→ **INSTRUCTIONS FOR THE TASK**:
Up to and including the line with "(** [FIPS_mode() == 1]", repeat every line of the listing exactly, beginning at the first.

→ **EXERCISE INPUTS**:
(* ===== verification/Libcrypto.v ===== *)
(** * The libcrypto and the ciphers

    The libcrypto that s2n-tls is built against is not part of the repository.
    [Libcrypto] is what the code asks about it: the preprocessor symbols that
    its headers and the feature probes of the build define, its FIPS mode, the
    EVP functions that may return NULL, and the numbers (NIDs) it gives to its
    objects.  On top of it this file translates the feature functions of crypto/
    (s2n_pq.c, s2n_rsa_pss.c, s2n_fips.c, s2n_libcrypto.c, s2n_tls13.c) and the
    [s2n_cipher] objects with their availability. *)
From stdpp Require Import strings.
From S2P Require Import Prelude Errors CMem Connection.
Open Scope Z_scope.

(** The constructors of an [EVP_CIPHER] or [EVP_AEAD] that the code calls. *)
Inductive evp_cipher :=
| EVP_aead_aes_128_gcm | EVP_aes_128_gcm | EVP_aead_aes_256_gcm | EVP_aes_256_gcm
| EVP_des_ede3_cbc | EVP_aes_128_cbc | EVP_aes_256_cbc | EVP_rc4
| EVP_aes_128_cbc_hmac_sha1 | EVP_aes_256_cbc_hmac_sha1
| EVP_aes_128_cbc_hmac_sha256 | EVP_aes_256_cbc_hmac_sha256.

(** The object identifiers that the code names. *)
Inductive nid :=
| NID_undef | NID_md5_sha1
| NID_sha1WithRSAEncryption | NID_sha224WithRSAEncryption | NID_sha256WithRSAEncryption
| NID_sha384WithRSAEncryption | NID_sha512WithRSAEncryption
| NID_ecdsa_with_SHA1 | NID_ecdsa_with_SHA224 | NID_ecdsa_with_SHA256
| NID_ecdsa_with_SHA384 | NID_ecdsa_with_SHA512
| NID_rsassaPss | NID_rsaEncryption
| NID_X9_62_prime256v1 | NID_secp384r1 | NID_secp521r1 | NID_X25519
| NID_KYBER512_R3 | NID_KYBER768_R3 | NID_KYBER1024_R3 | NID_MLKEM768.

#[export] Instance nid_eq_dec : EqDecision nid.
Proof. solve_decision. Defined.

Class Libcrypto := {
  OPENSSL_VERSION_NUMBER : Z;
  OPENSSL_IS_BORINGSSL : bool;
  OPENSSL_IS_AWSLC : bool;
  LIBRESSL_VERSION_NUMBER : bool;  (* whether it is defined *)
  AWSLC_API_VERSION : option Z;
  (** Probed by the build. *)
  S2N_LIBCRYPTO_SUPPORTS_EVP_AEAD_TLS : bool;
  S2N_LIBCRYPTO_SUPPORTS_EVP_RC4 : bool;
  S2N_LIBCRYPTO_SUPPORTS_EVP_KEM : bool;
  S2N_LIBCRYPTO_SUPPORTS_MLKEM : bool;
  S2N_LIBCRYPTO_SUPPORTS_RSA_PSS_SIGNING : bool;
  (** [FIPS_mode() == 1] or [EVP_default_properties_is_fips_enabled(NULL)] when
      s2n_fips_init asked. *)
  fips_mode_enabled : bool;
  (** Whether the function returns a pointer other than NULL. *)
  evp_present : evp_cipher -> bool;
  (** The number of an identifier. *)
  nid_number : nid -> Z;
}.

(** Identifiers have numbers of their own, and [NID_undef] is 0 (obj_mac.h). *)
Class LibcryptoOk `{Libcrypto} : Prop := {
  nid_number_inj : Inj (=) (=) nid_number;
  nid_number_undef : nid_number NID_undef = 0;
}.

(** A static object of the program is told from others by its address.  The
    name of its C variable, which is unique, stands for the address, and two
    pointers are compared by it. *)
Class StaticObject (A : Type) := symbol : A -> string.
Definition same_object {A} `{StaticObject A} (a b : A) : bool := String.eqb (symbol a) (symbol b).

Module Crypto.
Import Connection.

Section Features.
Context `{Libcrypto}.

Definition S2N_OPENSSL_VERSION_AT_LEAST (major minor fix_ : Z) : bool :=
  Z.shiftl major 28 + Z.shiftl minor 20 + Z.shiftl fix_ 12 <=? OPENSSL_VERSION_NUMBER.

Definition EVP_APIS_SUPPORTED : bool :=
  S2N_OPENSSL_VERSION_AT_LEAST 1 1 0 && negb LIBRESSL_VERSION_NUMBER && negb OPENSSL_IS_BORINGSSL.

Definition s2n_is_evp_apis_supported : bool := EVP_APIS_SUPPORTED.

Definition s2n_libcrypto_supports_evp_kem : bool := S2N_LIBCRYPTO_SUPPORTS_EVP_KEM.
Definition s2n_pq_is_enabled : bool := s2n_libcrypto_supports_evp_kem.
Definition s2n_libcrypto_supports_mlkem : bool := S2N_LIBCRYPTO_SUPPORTS_MLKEM.

Definition RSA_PSS_CERTS_SUPPORTED : bool :=
  S2N_LIBCRYPTO_SUPPORTS_RSA_PSS_SIGNING && (0x1010104f <? OPENSSL_VERSION_NUMBER).
Definition s2n_is_rsa_pss_certs_supported : bool := RSA_PSS_CERTS_SUPPORTED.
Definition s2n_is_rsa_pss_signing_supported : bool := S2N_LIBCRYPTO_SUPPORTS_RSA_PSS_SIGNING.

Definition s2n_is_tls13_fully_supported : bool :=
  s2n_is_rsa_pss_signing_supported && s2n_is_rsa_pss_certs_supported.
Definition s2n_get_highest_fully_supported_tls_version : Z :=
  if s2n_is_tls13_fully_supported then S2N_TLS13 else S2N_TLS12.

Definition s2n_is_in_fips_mode : bool := fips_mode_enabled.
Definition s2n_libcrypto_is_boringssl : bool := OPENSSL_IS_BORINGSSL.
Definition s2n_libcrypto_is_libressl : bool := LIBRESSL_VERSION_NUMBER.
Definition s2n_libcrypto_is_awslc : bool := OPENSSL_IS_AWSLC.
Definition s2n_libcrypto_is_openssl : bool :=
  let is_other_libcrypto_variant :=
    s2n_libcrypto_is_boringssl || s2n_libcrypto_is_libressl || s2n_libcrypto_is_awslc in
  negb is_other_libcrypto_variant.
Definition s2n_libcrypto_is_openssl_fips : bool := s2n_libcrypto_is_openssl && s2n_is_in_fips_mode.

(** ** Availability of the ciphers *)

Definition s2n_aead_cipher_aes128_gcm_available : bool :=
  if S2N_LIBCRYPTO_SUPPORTS_EVP_AEAD_TLS then evp_present EVP_aead_aes_128_gcm
  else evp_present EVP_aes_128_gcm.
Definition s2n_aead_cipher_aes256_gcm_available : bool :=
  if S2N_LIBCRYPTO_SUPPORTS_EVP_AEAD_TLS then evp_present EVP_aead_aes_256_gcm
  else evp_present EVP_aes_256_gcm.

Definition S2N_CHACHA20_POLY1305_AVAILABLE_BSSL_AWSLC : bool := OPENSSL_IS_BORINGSSL || OPENSSL_IS_AWSLC.
Definition S2N_CHACHA20_POLY1305_AVAILABLE_OSSL : bool :=
  negb S2N_CHACHA20_POLY1305_AVAILABLE_BSSL_AWSLC &&
  (S2N_OPENSSL_VERSION_AT_LEAST 1 1 0 && negb LIBRESSL_VERSION_NUMBER).
Definition s2n_aead_chacha20_poly1305_available : bool :=
  if S2N_CHACHA20_POLY1305_AVAILABLE_OSSL || S2N_CHACHA20_POLY1305_AVAILABLE_BSSL_AWSLC
  then negb s2n_libcrypto_is_openssl_fips else false.

Definition s2n_cbc_cipher_3des_available : bool := evp_present EVP_des_ede3_cbc.
Definition s2n_cbc_cipher_aes128_available : bool := evp_present EVP_aes_128_cbc.
Definition s2n_cbc_cipher_aes256_available : bool := evp_present EVP_aes_256_cbc.

Definition awslc_api_at_most (n : Z) : bool :=
  match AWSLC_API_VERSION with Some v => v <=? n | None => false end.
Definition S2N_AES_SHA1_COMPOSITE_AVAILABLE : bool :=
  negb LIBRESSL_VERSION_NUMBER && negb OPENSSL_IS_BORINGSSL &&
  S2N_OPENSSL_VERSION_AT_LEAST 1 0 1 && negb (awslc_api_at_most 17).
Definition S2N_AES_SHA256_COMPOSITE_AVAILABLE : bool :=
  negb LIBRESSL_VERSION_NUMBER && negb OPENSSL_IS_BORINGSSL &&
  S2N_OPENSSL_VERSION_AT_LEAST 1 0 2 && negb (awslc_api_at_most 17).
Definition s2n_evp_aes_128_cbc_hmac_sha1 : bool :=
  if S2N_AES_SHA1_COMPOSITE_AVAILABLE then evp_present EVP_aes_128_cbc_hmac_sha1 else false.
Definition s2n_evp_aes_256_cbc_hmac_sha1 : bool :=
  if S2N_AES_SHA1_COMPOSITE_AVAILABLE then evp_present EVP_aes_256_cbc_hmac_sha1 else false.
Definition s2n_evp_aes_128_cbc_hmac_sha256 : bool :=
  if S2N_AES_SHA256_COMPOSITE_AVAILABLE then evp_present EVP_aes_128_cbc_hmac_sha256 else false.
Definition s2n_evp_aes_256_cbc_hmac_sha256 : bool :=
  if S2N_AES_SHA256_COMPOSITE_AVAILABLE then evp_present EVP_aes_256_cbc_hmac_sha256 else false.
Definition s2n_composite_cipher_aes128_sha_available : bool :=
  negb s2n_is_in_fips_mode && s2n_evp_aes_128_cbc_hmac_sha1.
Definition s2n_composite_cipher_aes256_sha_available : bool :=
  negb s2n_is_in_fips_mode && s2n_evp_aes_256_cbc_hmac_sha1.
Definition s2n_composite_cipher_aes128_sha256_available : bool :=
  negb s2n_is_in_fips_mode && s2n_evp_aes_128_cbc_hmac_sha256.
Definition s2n_composite_cipher_aes256_sha256_available : bool :=
  negb s2n_is_in_fips_mode && s2n_evp_aes_256_cbc_hmac_sha256.

Definition s2n_stream_cipher_null_available : bool := true.
Definition s2n_evp_rc4 : bool := if S2N_LIBCRYPTO_SUPPORTS_EVP_RC4 then evp_present EVP_rc4 else false.
Definition s2n_stream_cipher_rc4_available : bool :=
  if S2N_OPENSSL_VERSION_AT_LEAST 3 0 0 then false else s2n_evp_rc4.
End Features.

(** ** crypto/s2n_cipher.h *)

(** The [type] of a cipher with the member of the union [io] that goes with it. *)
Inductive cipher_io :=
| S2N_STREAM
| S2N_CBC (block_size record_iv_size : Z)
| S2N_AEAD (record_iv_size fixed_iv_size tag_size : Z)
| S2N_COMPOSITE (block_size record_iv_size mac_key_size : Z).

Record s2n_cipher := Cipher {
  cipher_symbol : string;
  io : cipher_io;
  key_material_size : Z;  (* uint8_t *)
  is_available : bool;  (* what the function returns *)
}.
#[export] Instance cipher_object : StaticObject s2n_cipher := cipher_symbol.

Definition S2N_TLS_GCM_FIXED_IV_LEN : Z := 4.
Definition S2N_TLS_GCM_EXPLICIT_IV_LEN : Z := 8.
Definition S2N_TLS_GCM_TAG_LEN : Z := 16.
Definition S2N_TLS_AES_128_GCM_KEY_LEN : Z := 16.
Definition S2N_TLS_AES_256_GCM_KEY_LEN : Z := 32.
Definition S2N_TLS13_RECORD_IV_LEN : Z := 0.
Definition S2N_TLS13_FIXED_IV_LEN : Z := 12.
Definition S2N_TLS_CHACHA20_POLY1305_FIXED_IV_LEN : Z := 12.
Definition S2N_TLS_CHACHA20_POLY1305_EXPLICIT_IV_LEN : Z := 0.
Definition S2N_TLS_CHACHA20_POLY1305_KEY_LEN : Z := 32.
Definition S2N_TLS_CHACHA20_POLY1305_TAG_LEN : Z := 16.
(** openssl/sha.h: the lengths of SHA-1 and SHA-256 digests. *)
Definition SHA_DIGEST_LENGTH : Z := 20.
Definition SHA256_DIGEST_LENGTH : Z := 32.

Section Ciphers.
Context `{Libcrypto}.

Definition s2n_null_cipher : s2n_cipher := {|
  cipher_symbol := "s2n_null_cipher";
  io := S2N_STREAM;
  key_material_size := 0;
  is_available := s2n_stream_cipher_null_available;
|}.

Definition s2n_rc4 : s2n_cipher := {|
  cipher_symbol := "s2n_rc4";
  io := S2N_STREAM;
  key_material_size := 16;
  is_available := s2n_stream_cipher_rc4_available;
|}.

Definition s2n_3des : s2n_cipher := {|
  cipher_symbol := "s2n_3des";
  io := S2N_CBC 8 8;
  key_material_size := 24;
  is_available := s2n_cbc_cipher_3des_available;
|}.

Definition s2n_aes128 : s2n_cipher := {|
  cipher_symbol := "s2n_aes128";
  io := S2N_CBC 16 16;
  key_material_size := 16;
  is_available := s2n_cbc_cipher_aes128_available;
|}.

Definition s2n_aes256 : s2n_cipher := {|
  cipher_symbol := "s2n_aes256";
  io := S2N_CBC 16 16;
  key_material_size := 32;
  is_available := s2n_cbc_cipher_aes256_available;
|}.

Definition s2n_aes128_sha : s2n_cipher := {|
  cipher_symbol := "s2n_aes128_sha";
  io := S2N_COMPOSITE 16 16 SHA_DIGEST_LENGTH;
  key_material_size := 16;
  is_available := s2n_composite_cipher_aes128_sha_available;
|}.

Definition s2n_aes256_sha : s2n_cipher := {|
  cipher_symbol := "s2n_aes256_sha";
  io := S2N_COMPOSITE 16 16 SHA_DIGEST_LENGTH;
  key_material_size := 32;
  is_available := s2n_composite_cipher_aes256_sha_available;
|}.

Definition s2n_aes128_sha256 : s2n_cipher := {|
  cipher_symbol := "s2n_aes128_sha256";
  io := S2N_COMPOSITE 16 16 SHA256_DIGEST_LENGTH;
  key_material_size := 16;
  is_available := s2n_composite_cipher_aes128_sha256_available;
|}.

Definition s2n_aes256_sha256 : s2n_cipher := {|
  cipher_symbol := "s2n_aes256_sha256";
  io := S2N_COMPOSITE 16 16 SHA256_DIGEST_LENGTH;
  key_material_size := 32;
  is_available := s2n_composite_cipher_aes256_sha256_available;
|}.

Definition s2n_aes128_gcm : s2n_cipher := {|
  cipher_symbol := "s2n_aes128_gcm";
  io := S2N_AEAD S2N_TLS_GCM_EXPLICIT_IV_LEN S2N_TLS_GCM_FIXED_IV_LEN S2N_TLS_GCM_TAG_LEN;
  key_material_size := S2N_TLS_AES_128_GCM_KEY_LEN;
  is_available := s2n_aead_cipher_aes128_gcm_available;
|}.

Definition s2n_aes256_gcm : s2n_cipher := {|
  cipher_symbol := "s2n_aes256_gcm";
  io := S2N_AEAD S2N_TLS_GCM_EXPLICIT_IV_LEN S2N_TLS_GCM_FIXED_IV_LEN S2N_TLS_GCM_TAG_LEN;
  key_material_size := S2N_TLS_AES_256_GCM_KEY_LEN;
  is_available := s2n_aead_cipher_aes256_gcm_available;
|}.

Definition s2n_tls13_aes128_gcm : s2n_cipher := {|
  cipher_symbol := "s2n_tls13_aes128_gcm";
  io := S2N_AEAD S2N_TLS13_RECORD_IV_LEN S2N_TLS13_FIXED_IV_LEN S2N_TLS_GCM_TAG_LEN;
  key_material_size := S2N_TLS_AES_128_GCM_KEY_LEN;
  is_available := s2n_aead_cipher_aes128_gcm_available;
|}.

Definition s2n_tls13_aes256_gcm : s2n_cipher := {|
  cipher_symbol := "s2n_tls13_aes256_gcm";
  io := S2N_AEAD S2N_TLS13_RECORD_IV_LEN S2N_TLS13_FIXED_IV_LEN S2N_TLS_GCM_TAG_LEN;
  key_material_size := S2N_TLS_AES_256_GCM_KEY_LEN;
  is_available := s2n_aead_cipher_aes256_gcm_available;
|}.

Definition s2n_chacha20_poly1305 : s2n_cipher := {|
  cipher_symbol := "s2n_chacha20_poly1305";
  io := S2N_AEAD S2N_TLS_CHACHA20_POLY1305_EXPLICIT_IV_LEN S2N_TLS_CHACHA20_POLY1305_FIXED_IV_LEN
    S2N_TLS_CHACHA20_POLY1305_TAG_LEN;
  key_material_size := S2N_TLS_CHACHA20_POLY1305_KEY_LEN;
  is_available := s2n_aead_chacha20_poly1305_available;
|}.
End Ciphers.

(** ** Algorithms and key types *)

(** crypto/s2n_hmac.h *)
Inductive s2n_hmac_algorithm :=
| S2N_HMAC_NONE | S2N_HMAC_MD5 | S2N_HMAC_SHA1 | S2N_HMAC_SHA224 | S2N_HMAC_SHA256
| S2N_HMAC_SHA384 | S2N_HMAC_SHA512 | S2N_HMAC_SSLv3_MD5 | S2N_HMAC_SSLv3_SHA1.

(** crypto/s2n_hash.h *)
Inductive s2n_hash_algorithm :=
| S2N_HASH_NONE | S2N_HASH_MD5 | S2N_HASH_SHA1 | S2N_HASH_SHA224 | S2N_HASH_SHA256
| S2N_HASH_SHA384 | S2N_HASH_SHA512 | S2N_HASH_MD5_SHA1.

(** crypto/s2n_signature.h *)
Inductive s2n_signature_algorithm :=
| S2N_SIGNATURE_ANONYMOUS | S2N_SIGNATURE_RSA | S2N_SIGNATURE_ECDSA
| S2N_SIGNATURE_RSA_PSS_RSAE | S2N_SIGNATURE_RSA_PSS_PSS.

(** crypto/s2n_pkey.h; the first three index the certificates by type. *)
Inductive s2n_pkey_type :=
| S2N_PKEY_TYPE_RSA | S2N_PKEY_TYPE_ECDSA | S2N_PKEY_TYPE_RSA_PSS
| S2N_PKEY_TYPE_SENTINEL | S2N_PKEY_TYPE_UNKNOWN.

(** tls/s2n_cipher_suites.h *)
Inductive s2n_authentication_method :=
| S2N_AUTHENTICATION_RSA | S2N_AUTHENTICATION_ECDSA | S2N_AUTHENTICATION_METHOD_SENTINEL.
Definition S2N_AUTHENTICATION_METHOD_TLS13 : s2n_authentication_method :=
  S2N_AUTHENTICATION_METHOD_SENTINEL.

#[export] Instance hmac_alg_eq_dec : EqDecision s2n_hmac_algorithm.
Proof. solve_decision. Defined.
#[export] Instance hash_alg_eq_dec : EqDecision s2n_hash_algorithm.
Proof. solve_decision. Defined.
#[export] Instance sig_alg_eq_dec : EqDecision s2n_signature_algorithm.
Proof. solve_decision. Defined.
#[export] Instance pkey_type_eq_dec : EqDecision s2n_pkey_type.
Proof. solve_decision. Defined.
#[export] Instance auth_method_eq_dec : EqDecision s2n_authentication_method.
Proof. solve_decision. Defined.

(** SSLv3 and the TLS versions that are not in [Connection] (api/s2n.h). *)
Definition S2N_SSLv3 : Z := 30.
Definition S2N_TLS10 : Z := 31.
Definition S2N_TLS11 : Z := 32.

(** An OpenSSL 1.1.1 that has everything. *)
Definition demo_libcrypto : Libcrypto := {|
  OPENSSL_VERSION_NUMBER := 0x1010117f;
  OPENSSL_IS_BORINGSSL := false;
  OPENSSL_IS_AWSLC := false;
  LIBRESSL_VERSION_NUMBER := false;
  AWSLC_API_VERSION := None;
  S2N_LIBCRYPTO_SUPPORTS_EVP_AEAD_TLS := false;
  S2N_LIBCRYPTO_SUPPORTS_EVP_RC4 := true;
  S2N_LIBCRYPTO_SUPPORTS_EVP_KEM := false;
  S2N_LIBCRYPTO_SUPPORTS_MLKEM := false;
  S2N_LIBCRYPTO_SUPPORTS_RSA_PSS_SIGNING := true;
  fips_mode_enabled := false;
  evp_present _ := true;
  nid_number n :=
    match n with
    | NID_undef => 0 | NID_md5_sha1 => 114
    | NID_sha1WithRSAEncryption => 65 | NID_sha224WithRSAEncryption => 671
    | NID_sha256WithRSAEncryption => 668 | NID_sha384WithRSAEncryption => 669
    | NID_sha512WithRSAEncryption => 670
    | NID_ecdsa_with_SHA1 => 416 | NID_ecdsa_with_SHA224 => 793 | NID_ecdsa_with_SHA256 => 794
    | NID_ecdsa_with_SHA384 => 795 | NID_ecdsa_with_SHA512 => 796
    | NID_rsassaPss => 912 | NID_rsaEncryption => 6
    | NID_X9_62_prime256v1 => 415 | NID_secp384r1 => 715 | NID_secp521r1 => 716 | NID_X25519 => 1034
    | NID_KYBER512_R3 => 972 | NID_KYBER768_R3 => 973 | NID_KYBER1024_R3 => 974 | NID_MLKEM768 => 985
    end;
|}.

#[export] Instance demo_libcrypto_ok : @LibcryptoOk demo_libcrypto.
Proof. split; [|done]. intros a b. destruct a, b; vm_compute; congruence. Qed.
End Crypto.
Export Crypto.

→ **SOLUTION**:
(* ===== verification/Libcrypto.v ===== *)
(** * The libcrypto and the ciphers

    The libcrypto that s2n-tls is built against is not part of the repository.
    [Libcrypto] is what the code asks about it: the preprocessor symbols that
    its headers and the feature probes of the build define, its FIPS mode, the
    EVP functions that may return NULL, and the numbers (NIDs) it gives to its
    objects.  On top of it this file translates the feature functions of crypto/
    (s2n_pq.c, s2n_rsa_pss.c, s2n_fips.c, s2n_libcrypto.c, s2n_tls13.c) and the
    [s2n_cipher] objects with their availability. *)
From stdpp Require Import strings.
From S2P Require Import Prelude Errors CMem Connection.
Open Scope Z_scope.

(** The constructors of an [EVP_CIPHER] or [EVP_AEAD] that the code calls. *)
Inductive evp_cipher :=
| EVP_aead_aes_128_gcm | EVP_aes_128_gcm | EVP_aead_aes_256_gcm | EVP_aes_256_gcm
| EVP_des_ede3_cbc | EVP_aes_128_cbc | EVP_aes_256_cbc | EVP_rc4
| EVP_aes_128_cbc_hmac_sha1 | EVP_aes_256_cbc_hmac_sha1
| EVP_aes_128_cbc_hmac_sha256 | EVP_aes_256_cbc_hmac_sha256.

(** The object identifiers that the code names. *)
Inductive nid :=
| NID_undef | NID_md5_sha1
| NID_sha1WithRSAEncryption | NID_sha224WithRSAEncryption | NID_sha256WithRSAEncryption
| NID_sha384WithRSAEncryption | NID_sha512WithRSAEncryption
| NID_ecdsa_with_SHA1 | NID_ecdsa_with_SHA224 | NID_ecdsa_with_SHA256
| NID_ecdsa_with_SHA384 | NID_ecdsa_with_SHA512
| NID_rsassaPss | NID_rsaEncryption
| NID_X9_62_prime256v1 | NID_secp384r1 | NID_secp521r1 | NID_X25519
| NID_KYBER512_R3 | NID_KYBER768_R3 | NID_KYBER1024_R3 | NID_MLKEM768.

#[export] Instance nid_eq_dec : EqDecision nid.
Proof. solve_decision. Defined.

Class Libcrypto := {
  OPENSSL_VERSION_NUMBER : Z;
  OPENSSL_IS_BORINGSSL : bool;
  OPENSSL_IS_AWSLC : bool;
  LIBRESSL_VERSION_NUMBER : bool;  (* whether it is defined *)
  AWSLC_API_VERSION : option Z;
  (** Probed by the build. *)
  S2N_LIBCRYPTO_SUPPORTS_EVP_AEAD_TLS : bool;
  S2N_LIBCRYPTO_SUPPORTS_EVP_RC4 : bool;
  S2N_LIBCRYPTO_SUPPORTS_EVP_KEM : bool;
  S2N_LIBCRYPTO_SUPPORTS_MLKEM : bool;
  S2N_LIBCRYPTO_SUPPORTS_RSA_PSS_SIGNING : bool;
  (** [FIPS_mode() == 1] or [EVP_default_properties_is_fips_enabled(NULL)] when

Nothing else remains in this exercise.